━━ RECORDS PROVIDED

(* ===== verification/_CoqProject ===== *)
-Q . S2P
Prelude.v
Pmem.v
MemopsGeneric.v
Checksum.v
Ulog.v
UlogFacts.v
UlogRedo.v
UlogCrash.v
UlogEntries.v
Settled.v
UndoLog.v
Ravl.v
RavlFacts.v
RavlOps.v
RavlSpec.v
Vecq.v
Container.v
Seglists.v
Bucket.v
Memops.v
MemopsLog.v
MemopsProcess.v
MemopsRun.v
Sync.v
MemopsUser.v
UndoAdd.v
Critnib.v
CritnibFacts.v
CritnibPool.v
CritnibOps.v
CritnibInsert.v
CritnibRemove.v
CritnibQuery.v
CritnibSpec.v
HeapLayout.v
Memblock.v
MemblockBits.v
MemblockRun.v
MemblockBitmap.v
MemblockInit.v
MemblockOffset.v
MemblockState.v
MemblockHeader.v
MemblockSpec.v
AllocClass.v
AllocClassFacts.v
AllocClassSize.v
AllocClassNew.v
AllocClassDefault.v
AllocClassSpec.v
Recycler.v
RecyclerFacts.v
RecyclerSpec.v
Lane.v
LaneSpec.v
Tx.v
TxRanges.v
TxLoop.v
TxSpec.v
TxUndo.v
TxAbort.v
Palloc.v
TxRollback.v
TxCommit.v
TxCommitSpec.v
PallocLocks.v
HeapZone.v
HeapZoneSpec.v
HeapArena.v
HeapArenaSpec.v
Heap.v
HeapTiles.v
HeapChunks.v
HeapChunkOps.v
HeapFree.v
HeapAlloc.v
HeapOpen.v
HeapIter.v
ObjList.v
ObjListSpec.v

━━━━

— WORK TASK —
Please reproduce, exactly as they appear above, the lines from the line containing "UlogCrash.v" up to and including the line containing "MemblockState.v".

— ANSWER SPACE —
UlogCrash.v
UlogEntries.v
Settled.v
UndoLog.v
Ravl.v
RavlFacts.v
RavlOps.v
RavlSpec.v
Vecq.v
Container.v
Seglists.v
Bucket.v
Memops.v
MemopsLog.v
MemopsProcess.v
MemopsRun.v
Sync.v
MemopsUser.v
UndoAdd.v
Critnib.v
CritnibFacts.v
CritnibPool.v
CritnibOps.v
CritnibInsert.v
CritnibRemove.v
CritnibQuery.v
CritnibSpec.v
HeapLayout.v
Memblock.v
MemblockBits.v
MemblockRun.v
MemblockBitmap.v
MemblockInit.v
MemblockOffset.v
MemblockState.v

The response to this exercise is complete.